Désormais seul le noir était offert
Sur la feuille plus aucun espace blanc
Juste la nuit en solitude
Au passage du cercueil
Quelqu'un
Sans doute
Trouve ça beau
Illusion
La tristesse est laide
Elle s'étouffe de silences
Tant de pages à remplir encore
A raconter les enfants de Téhéran, d'Ispahan
Mais non
Sans gémir S'enfouir
Je te rejoins
Où es tu ?
C'est un mensonge, plus l'envie de respirer seule.
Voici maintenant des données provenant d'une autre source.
(** The entries that are not valid can be split at any position when no entry is left to look at. *)
Lemma resplit k j rest tail q :
  invalids j -> invalids tail -> (length k <= q)%nat ->
  (length k + length j = q)%nat \/ (rest = [] /\ (q <= length k + length j + length tail)%nat) ->
  exists j' tail', k ++ j ++ rest ++ tail = k ++ j' ++ rest ++ tail' /\ invalids j' /\ invalids tail' /\
    (length k + length j' = q)%nat /\ forall d, dst_ok k j rest d -> dst_ok k j' rest d.
Proof.
  intros Hj Ht Hk [Hq|[-> Hq]]; [by exists j, tail|].
  exists (take (q - length k) (j ++ tail)), (drop (q - length k) (j ++ tail)).
  assert (invalids (j ++ tail)) as Hi by by apply Forall_app.
  split_and!; [by cbn; rewrite take_drop|by apply Forall_take|by apply Forall_drop| |by intros d _ ?].
  rewrite length_take, length_app. lia.
Qed.

(** Releasing the bucket at [base] removes two entries that are not valid. *)
Lemma release_bkt k j rest tail base :
  invalids j -> (length k <= base)%nat -> (length k + length j = base + C_FDB_ENT_PER_BKT)%nat ->
  take base (k ++ j ++ rest ++ tail) ++ drop (base + C_FDB_ENT_PER_BKT) (k ++ j ++ rest ++ tail) =
  k ++ take (base - length k) j ++ rest ++ tail.
Proof.
  intros Hj Hk Hl. rewrite !app_assoc, <- (app_assoc _ rest tail), <- (app_assoc _ rest tail).
  rewrite <- Hl, <- length_app, drop_app_length, take_app_le by (rewrite length_app; unfold C_FDB_ENT_PER_BKT in *; lia).
  rewrite take_app_ge by done. by rewrite <- !app_assoc.
Qed.

Lemma gone_msgs_app a b : gone_msgs (a ++ b) = gone_msgs a ++ gone_msgs b.
Proof. apply flat_map_app. Qed.

Lemma age_bkts_spec n : forall b k j rest tail dst l,
  invalids j -> valids rest -> invalids tail -> (length k + length j = 2 * b)%nat ->
  (length (k ++ j ++ rest ++ tail) = 2 * (b + n))%nat -> (0 < b + n)%nat -> dst_ok k j rest dst ->
  (b <= 1 \/ 2 * b < length k + 2)%nat ->
  exists b' inv, age_bkts c now gone n b (k ++ j ++ rest ++ tail) dst l =
      Some (k ++ base.filter kept rest ++ inv, l ++ gone_msgs rest) /\ invalids inv /\
    length (k ++ base.filter kept rest ++ inv) = (2 * b')%nat /\ (0 < b')%nat /\
    (b' = 1 \/ 2 * b' < length (k ++ base.filter kept rest) + 2)%nat.
Proof.
  induction n as [|n IH]; intros b k j rest tail dst l Hj Hr Ht Hp Hlen H0 Hd Hb; cbn [age_bkts].
  { rewrite !length_app in Hlen. destruct rest; [|cbn in Hlen; lia]. destruct tail; [|cbn in Hlen; lia].
    exists b, j. cbn. rewrite !app_nil_r. split_and!; [done|done| |lia|lia]. rewrite length_app. lia. }
  change C_FDB_ENT_PER_BKT with 2%nat. set (base := (2 * b)%nat) in *.
  destruct (age_ents_spec 2 base base k j rest tail dst l) as (j1 & dst1 & E & J1 & L1 & D1);
    [done|done|done|lia|lia|rewrite Hlen; unfold base; lia|done|].
  replace (length k <=? base)%nat with true in E by (symmetry; apply Nat.leb_le; lia).
  rewrite E, obind_some. set (k1 := k ++ base.filter kept (take 2 rest)) in *.
  set (r1 := drop 2 rest) in *. rewrite (app_assoc k (base.filter kept (take 2 rest))). fold k1.
  assert (length (base.filter kept (take 2 rest)) <= length (take 2 rest))%nat as Hf by apply length_filter.
  rewrite length_take in Hf, L1.
  assert (length k1 <= base + 2 /\ length k1 + length j1 = base + 2 `min` length rest)%nat as [Hk1 Hk2]
    by (unfold k1; rewrite length_app; lia).
  assert (length k1 + length j1 + length r1 + length tail = 2 * (b + S n))%nat as Hlen1
    by (unfold r1; rewrite length_drop; rewrite !length_app in Hlen; unfold base in *; lia).
  destruct (resplit k1 j1 r1 tail (base + 2)) as (j2 & tail2 & Eq & J2 & T2 & L2 & D2); [done|done|done| |].
  { destruct (Nat.leb_spec 2 (length rest)); [left; lia|right]. split; [apply nil_length_inv; unfold r1; rewrite length_drop; lia|].
    unfold r1 in Hlen1. rewrite length_drop in Hlen1. lia. }
  rewrite Eq. apply D2 in D1.
  assert (length k1 + length j2 + length r1 + length tail2 = 2 * (b + S n))%nat as Hlen2
    by (apply (f_equal length) in Eq; rewrite !length_app in Eq; lia).
  assert (forall inv, k ++ base.filter kept rest ++ inv = k1 ++ base.filter kept r1 ++ inv) as Ek.
  { intros inv. unfold k1, r1. rewrite <- (take_drop 2 rest) at 1. by rewrite filter_app, <- !app_assoc. }
  assert (gone_msgs rest = gone_msgs (take 2 rest) ++ gone_msgs r1) as Em
    by (unfold r1; by rewrite <- gone_msgs_app, take_drop).
  assert (valids r1) as Hr1 by by apply Forall_drop.
  specialize (Ek []) as Ek0. rewrite !app_nil_r in Ek0. setoid_rewrite Ek. rewrite Ek0, Em, (app_assoc l).
  destruct ((0 <? b)%nat && (length k1 <=? base)%nat) eqn:Eb.
  - apply andb_true_iff in Eb as [B0 B1]. apply Nat.ltb_lt in B0. apply Nat.leb_le in B1.
    pose proof (release_bkt k1 j2 r1 tail2 base J2 B1 L2) as Er. unfold C_FDB_ENT_PER_BKT in Er. rewrite Er.
    apply IH; [by apply Forall_take|done|done|rewrite length_take; lia| |lia| |unfold base in *; lia].
    { rewrite !length_app, length_take. unfold base in *. lia. }
    intros Hne. specialize (D1 Hne). rewrite bool_decide_false in D1 by (intros ->; cbn in *; lia). rewrite D1.
    destruct (decide (length k1 = base)) as [Eb|Nb].
    + rewrite bool_decide_true by congruence. rewrite bool_decide_true; [done|]. by replace (base - length k1)%nat with 0%nat by lia.
    + rewrite (bool_decide_false (Some _ = _)) by congruence. rewrite bool_decide_false; [done|].
      intros Hx%(f_equal length). rewrite length_take in Hx. cbn in Hx. lia.
  - apply IH; [done|done|done|unfold base in *; lia|rewrite !length_app; lia|lia|done|].
    apply andb_false_iff in Eb as [B0|B1]; [apply Nat.ltb_ge in B0|apply Nat.leb_gt in B1]; unfold base in *; lia.
Qed.
End AGING.
End ROWS.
Alors l'Iran sous ses voiles
Femme Vie Liberté...sans toi ?
L'ont elles appris au loin ?
Plus personne à aimer
Dés ce matin dessiner
malhabile
Des profils de vie meilleure
Têtes nues
Femmes libres fenêtres ouvertes
Dessins de ruines, ombres de sangs, cordes de pendus
La tristesse pourrait s'en aller
Nous, lecteurs en paix,
nous appellerons ton nom pour vivre.